The principle and use of bitmap in Redis

principle

First declare: Redis has 5 data types, and BitMap is not a new data type in Redis, and the bottom layer is Redis implementation.

Usually, we store a string in redis, such as: "big", its bitmap is as follows:

0.001kb = 1b = 8bit

Therefore, the string "big" occupies 3 characters, which is 24 bits.

Redis has added several bitmap related commands such as setbit, getbit, and bitcount since version 2.2.0. Although it is a new command, it does not add new data types, because commands such as setbit are just extensions to set.

Using the above commands, Redis can manipulate binary bits, and can take/change the value corresponding to each bit, simply write a few:

127.0.0.1:6379 > set hello big
"OK"
 
127.0.0.1:6379 > getbit hello 0
"0"
 
127.0.0.1:6379 > getbit hello 1
"1"

127.0.0.1:6379 > setbit hello 7 1
"0"

127.0.0.1:6379 > get hello
"cig"

From the above example, we can find:

  • getbit, setbit can perform bit operations on strings, and can get/modify the value of a bit;
  • After the bit of the string is modified, the string itself has also fundamentally changed, big -> cig.

The original meaning of BitMap is to use a bit to set 0 or 1 to map the state of an element.
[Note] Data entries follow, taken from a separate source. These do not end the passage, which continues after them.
(* ===== verification/UsageFold.v ===== *)
(** What a run's messages say about usage
    ([src/api/internal/workersvc/usage_fold.go], [progress_note.go],
    [summary_usage.go]): reading a result frame, rebuilding the payload of a note
    or a summary pass, and the cost a row carries.

    A payload is the JSON document its bytes spell ([Raw], [None] when they spell
    none) until the server rebuilds it; a rebuilt payload is the struct it was
    marshalled from.  A cost in the column [numeric(12,6)] is its number of
    microdollars. *)

From Stdlib Require Import SpecFloat.
From S2P Require Import Prelude GoText GoStrings GoJson GoFloat GoNumber GoQuery Termsafe AnthropicPrice.

Local Open Scope Z_scope.

Module UsageFold.
Import GoQuery GoStrings GoJson.
Abbreviation float64 := GoFloat.float64.

Definition truncateRunes (s : string) (n : nat) : string :=
  if (length (runes s) <=? n)%nat then s else ofRunes (take n (rune <$> runes s)).

Definition KindProgressNote : string := "progress_note".
Definition KindSummaryUsage : string := "summary_usage".
Definition progressNoteModelPrefix : string := "progress_note:".
Definition summaryPassModelPrefix : string := "summary_pass:".
Definition MaxProgressNoteTextRunes : nat := 120.
Definition maxProgressNoteModels : nat := 4.
Definition maxProgressNoteMarkerRunes : nat := 32.
Definition maxMilestoneIDRunes : nat := 64.
Definition maxUsageSessionRunes : nat := 200.
Definition maxUsageModelRunes : nat := 200.
Definition maxCostUSD : float64 := GoNumber.ofDecimal false 999999999999 (-6).
Definition harnessCodex : string := "codex".

Inductive costStatus := Subscription | Metered | Unreported.
#[export] Instance costStatus_eq_dec : EqDecision costStatus.
Proof. solve_decision. Defined.
Definition costStatusText (s : costStatus) : string :=
  match s with Subscription => "subscription" | Metered => "metered" | Unreported => "unreported" end.
Inductive usageBasis := PerLeg | SessionCumulative.
#[export] Instance usageBasis_eq_dec : EqDecision usageBasis.
Proof. solve_decision. Defined.
Definition usageBasisSessionCumulative : string := "session_cumulative".

(** * Costs *)
Definition numericUSD (usd : float64) : Z :=
  let usd := if GoFloat.isNaN usd || GoFloat.ltb usd (GoFloat.ofZ 0) then GoFloat.ofZ 0
             else if GoFloat.ltb maxCostUSD usd then maxCostUSD else usd in
  match GoNumber.round (GoNumber.mul usd (GoFloat.ofZ 1000000)) with GoFloat.Int z => z | _ => 0 end.
Definition numericToFloat64 (micro : Z) : float64 := GoNumber.ofDecimal false micro (-6).

Definition costMarkerInvalid : string := "invalid-cost-status-type".
Definition resolveCostStatusMarker (raw : RawMessage) : string :=
  match raw with
  | None | Some JNull => EmptyString
  | Some (JStr s) => s
  | Some _ => costMarkerInvalid
  end.
(** [None] is [present == false]. *)
Definition resolveCostUSD (raw : RawMessage) : option float64 :=
  match raw with Some (JNum lit) => GoNumber.ParseFloat lit | _ => None end.

Definition deriveUsageCost (harness marker : string) (emitted : option float64) : costStatus * Z :=
  if negb (harness =?s harnessCodex)%go then (Metered, numericUSD (default (GoFloat.ofZ 0) emitted)) else
  if (marker =?s "subscription")%go then (Subscription, numericUSD (GoFloat.ofZ 0)) else
  if (marker =?s "metered")%go then
    match emitted with
    | Some usd =>
      if GoFloat.isNaN usd || GoFloat.isInf usd || GoFloat.ltb usd (GoFloat.ofZ 0) || GoFloat.ltb maxCostUSD usd
      then (Unreported, numericUSD (GoFloat.ofZ 0)) else (Metered, numericUSD usd)
    | None => (Unreported, numericUSD (GoFloat.ofZ 0))
    end
  else (Unreported, numericUSD (GoFloat.ofZ 0)).

Definition nonNegTokens (n : Z) : Z := if n <? 0 then 0 else n.

(** * Result frames *)
Definition decodeInt64 (v : json) (cur : Z) : Z * bool :=
  match v with
  | JNum lit => match Atoi lit with Some n => (n, false) | None => (cur, true) end
  | JNull => (cur, false)
  | _ => (cur, true)
  end.

Record resultModelUsage := mkResultUsage {
  mInput : Z; mOutput : Z; mCacheRead : Z; mCacheCreation : Z; mCostUSD : RawMessage; mCostStatus : RawMessage }.
Definition zeroUsage : resultModelUsage := mkResultUsage 0 0 0 0 None None.
Definition resultModelUsageFields : list string :=
  ["inputTokens"; "outputTokens"; "cacheReadInputTokens"; "cacheCreationInputTokens"; "costUSD"; "costStatus"].
Definition setResultModelUsage (n : string) (v : json) (u : resultModelUsage) : resultModelUsage * bool :=
  let '(mkResultUsage i o r c usd st) := u in
  if (n =?s "inputTokens")%go then let '(z, e) := decodeInt64 v i in (mkResultUsage z o r c usd st, e) else
  if (n =?s "outputTokens")%go then let '(z, e) := decodeInt64 v o in (mkResultUsage i z r c usd st, e) else
  if (n =?s "cacheReadInputTokens")%go then let '(z, e) := decodeInt64 v r in (mkResultUsage i o z c usd st, e) else
  if (n =?s "cacheCreationInputTokens")%go then let '(z, e) := decodeInt64 v c in (mkResultUsage i o r z usd st, e) else
  if (n =?s "costUSD")%go then (mkResultUsage i o r c (Some v) st, false) else
  (mkResultUsage i o r c usd (Some v), false).

Record resultUsagePayload := mkResultPayload { pEvent : string; pModelUsage : gmap string resultModelUsage; pUsageBasis : string }.
(** The elements of a map are decoded from their zero value; a second object is
    decoded into the same map. *)
Fixpoint decodeModels (kvs : list (string * json)) (m : gmap string resultModelUsage) (err : bool)
    : gmap string resultModelUsage * bool :=
  match kvs with
  | [] => (m, err)
  | (k, v) :: kvs' =>
    let '(u, e) := decodeStruct resultModelUsageFields setResultModelUsage v zeroUsage in
    decodeModels kvs' (<[k := u]> m) (err || e)
  end.
Definition setResultPayload (n : string) (v : json) (p : resultUsagePayload) : resultUsagePayload * bool :=
  let '(mkResultPayload ev m b) := p in
  if (n =?s "event")%go then let '(s, e) := decodeString v ev in (mkResultPayload s m b, e) else
  if (n =?s "modelUsage")%go then
    match v with
    | JObj kvs => let '(m', e) := decodeModels kvs m false in (mkResultPayload ev m' b, e)
    | JNull => (mkResultPayload ev ∅ b, false)
    | _ => (p, true)
    end
  else let '(s, e) := decodeString v b in (mkResultPayload ev m s, e).
Definition decodeResult (raw : RawMessage) : option resultUsagePayload :=
  let '(p, err) := Unmarshal ["event"; "modelUsage"; "usage_basis"] setResultPayload raw (mkResultPayload EmptyString ∅ EmptyString) in
  if err then None else Some p.

(** * Notes and summary passes *)
Record noteUsage := mkNoteUsage {
  nInput : Z; nOutput : Z; nCacheRead : Z; nCacheCreation : Z; nCache5m : option Z; nCache1h : option Z;
  nCostUSD : option float64; nCostStatus : string; nTier : string; nSpeed : string; nGeo : string;
}.
Record progressNotePayload := mkNote { Text : string; MilestoneID : string; NoteUsage : gmap string noteUsage }.
Record summaryUsagePayload := mkSummary { Pass : string; PassUsage : gmap string noteUsage }.
Inductive payload := Raw (doc : RawMessage) | Note (p : progressNotePayload) | Summary (p : summaryUsagePayload).

(** [map[string]json.RawMessage]; [None] is an error. *)
Definition decodeMap (raw : RawMessage) : option (gmap string json) :=
  match raw with
  | Some (JObj kvs) => Some (foldl (λ m kv, <[kv.1 := kv.2]> m) ∅ kvs)
  | Some JNull => Some ∅
  | _ => None
  end.
(** [json.Unmarshal(raw, &s)] into a variable that holds [cur]. *)
Definition intoString (raw : RawMessage) (cur : string) : option string :=
  match raw with
  | Some v => let '(s, e) := decodeString v cur in if e then None else Some s
  | None => None
  end.

Definition maxInt64 : Z := 2 ^ 63 - 1.
(** A finite non-negative number, truncated into an [int64]. *)
Definition tokensOf (v : float64) : Z :=
  match GoFloat.floor v with GoFloat.Int z => if 2 ^ 63 <=? z then maxInt64 else z | _ => 0 end.
Definition tolerantOptionalTokens (raw : RawMessage) : option Z :=
  match raw with
  | Some (JNum lit) =>
    v ← GoNumber.ParseFloat lit; if GoFloat.ltb v (GoFloat.ofZ 0) then None else Some (tokensOf v)
  | Some JNull => Some 0
  | _ => None
  end.
Definition tolerantTokens (raw : RawMessage) : Z := default 0 (tolerantOptionalTokens raw).
Definition cleanText (s : string) (n : nat) : string := truncateRunes (TrimSpace (Termsafe.Sanitize s)) n.
Definition tolerantMarker (raw : RawMessage) : string :=
  match intoString raw EmptyString with Some s => cleanText s maxProgressNoteMarkerRunes | None => EmptyString end.
Definition SanitizeProgressNoteText (s : string) : string := cleanText s MaxProgressNoteTextRunes.

Definition priceProgressNoteEntry (model : string) (mu : noteUsage) : costStatus * Z :=
  match AnthropicPrice.Price (AnthropicPrice.mkUsage model (nonNegTokens (nInput mu)) (nonNegTokens (nCacheRead mu))
          (nonNegTokens (nCacheCreation mu)) (nCache5m mu) (nCache1h mu) (nonNegTokens (nOutput mu))
          (nTier mu) (nSpeed mu) (nGeo mu)) with
  | Some c => (Metered, numericUSD (AnthropicPrice.USD c))
  | None => (Unreported, numericUSD (GoFloat.ofZ 0))
  end.
Definition resolveProgressNoteCost (harness model : string) (mu : noteUsage) : costStatus * Z :=
  if negb (harness =?s harnessCodex)%go && negb (bool_decide (is_Some (nCostUSD mu))) then priceProgressNoteEntry model mu
  else deriveUsageCost harness (nCostStatus mu) (nCostUSD mu).

Definition normalizeProgressNoteModelUsage (raw : json) (harness model : string) : option noteUsage :=
  f ← decodeMap (Some raw);
  let usd := u ← resolveCostUSD (f !! "costUSD");
    if negb (GoFloat.ltb u (GoFloat.ofZ 0)) && negb (GoFloat.ltb maxCostUSD u) then Some u else None in
  let marker := resolveCostStatusMarker (f !! "costStatus") in
  let marker := if (marker =?s costMarkerInvalid)%go then EmptyString else truncateRunes marker maxProgressNoteMarkerRunes in
  let mu := mkNoteUsage (tolerantTokens (f !! "inputTokens")) (tolerantTokens (f !! "outputTokens"))
    (tolerantTokens (f !! "cacheReadInputTokens")) (tolerantTokens (f !! "cacheCreationInputTokens"))
    (tolerantOptionalTokens (f !! "cacheCreation5mInputTokens")) (tolerantOptionalTokens (f !! "cacheCreation1hInputTokens"))
    usd marker (tolerantMarker (f !! "service_tier")) (tolerantMarker (f !! "speed")) (tolerantMarker (f !! "inference_geo")) in
  let '(status, micro) := resolveProgressNoteCost harness model mu in
  if (nInput mu =? 0) && (nOutput mu =? 0) && (nCacheRead mu =? 0) && (nCacheCreation mu =? 0) && negb (bool_decide (is_Some usd))
  then None
  else Some (mkNoteUsage (nInput mu) (nOutput mu) (nCacheRead mu) (nCacheCreation mu) (nCache5m mu) (nCache1h mu)
               (if bool_decide (status = Metered) then Some (numericToFloat64 micro) else None)
               (costStatusText status) (nTier mu) (nSpeed mu) (nGeo mu)).

Fixpoint keepModels (rawKeys : list string) (usage : gmap string json) (harness : string) (width : nat)
    (kept : gmap string noteUsage) : gmap string noteUsage :=
  match rawKeys with
  | [] => kept
  | rawKey :: rawKeys' =>
    let model := cleanText rawKey width in
    let kept' :=
      if (model =?s EmptyString)%go || bool_decide (is_Some (kept !! model)) then kept else
      match usage !! rawKey ≫= (λ raw, normalizeProgressNoteModelUsage raw harness model) with
      | Some mu => if (maxProgressNoteModels <=? size kept)%nat then kept else <[model := mu]> kept
      | None => kept
      end in
    keepModels rawKeys' usage harness width kept'
  end.
Definition normalizeModelUsageMap (usage : gmap string json) (harness prefix : string) : gmap string noteUsage :=
  keepModels (merge_sort keyLe (map_to_list usage).*1) usage harness (maxUsageModelRunes - String.length prefix) ∅.

(** The variable the text was read into is the one the milestone is read into. *)
Definition normalizeProgressNotePayload (raw : RawMessage) (harness : string) : progressNotePayload :=
  let in_ := default ∅ (decodeMap raw) in
  let text := intoString (in_ !! "text") EmptyString in
  let s := default EmptyString text in
  let milestone := intoString (in_ !! "milestone_id") s in
  mkNote (from_option SanitizeProgressNoteText EmptyString text)
    (from_option (λ m, cleanText m maxMilestoneIDRunes) EmptyString milestone)
    (from_option (λ u, normalizeModelUsageMap u harness progressNoteModelPrefix) ∅ (decodeMap (in_ !! "model_usage"))).

Definition summaryPasses : list string := ["intent"; "plan"; "pr_description"].
Definition normalizeSummaryUsagePayload (raw : RawMessage) (harness : string) : summaryUsagePayload :=
  let in_ := default ∅ (decodeMap raw) in
  mkSummary
    (match intoString (in_ !! "pass") EmptyString with
     | Some s => if bool_decide (s ∈ summaryPasses) then s else EmptyString
     | None => EmptyString
     end)
    (from_option (λ u, normalizeModelUsageMap u harness summaryPassModelPrefix) ∅ (decodeMap (in_ !! "model_usage"))).

End UsageFold.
Since a bit can only represent two states of 0 and 1, that is to say, the maximum amount of information that a bit can store is 2, so BitMap can map a limited state, but the advantage of using bits is that it can save a lot of memory space.


 BitMap related commands

In Redis, Bitmap is a series of consecutive binary numbers (0 or 1). Therefore, Bitmaps can be imagined as an array of bits, and the position of each bit of the array is offset (offset) , the subscript of the array is called offset in Bitmaps, and AND, OR, XOR and other bit operations can be performed on the bitmap.

# 设置值,其中value只能是 0 和 1
setbit key offset value

# 获取值
getbit key offset

# 获取指定范围内值为 1 的个数
# start 和 end 以字节为单位
bitcount key start end

# BitMap间的运算
# operations 位移操作符,枚举值
  AND 与运算 &
  OR 或运算 |
  XOR 异或 ^
  NOT 取反 ~
# result 计算的结果,会存储在该key中
# key1 … keyn 参与运算的key,可以有多个,空格分割,not运算只能一个key
# 当 BITOP 处理不同长度的字符串时,较短的那个字符串所缺少的部分会被看作 0。返回值是保存到 destkey 的字符串的长度(以字节byte为单位),和输入 key 中最长的字符串长度相等。
bitop [operations] [result] [key1] [keyn…]

# 返回指定key中第一次出现指定value(0/1)的位置
bitpos [key] [value]

BitMap Spatial Computing

Because the bits in BitMap are the mapping of strings, and the storage of strings in value is limited, the value storage space of BitMap can be calculated in the same way.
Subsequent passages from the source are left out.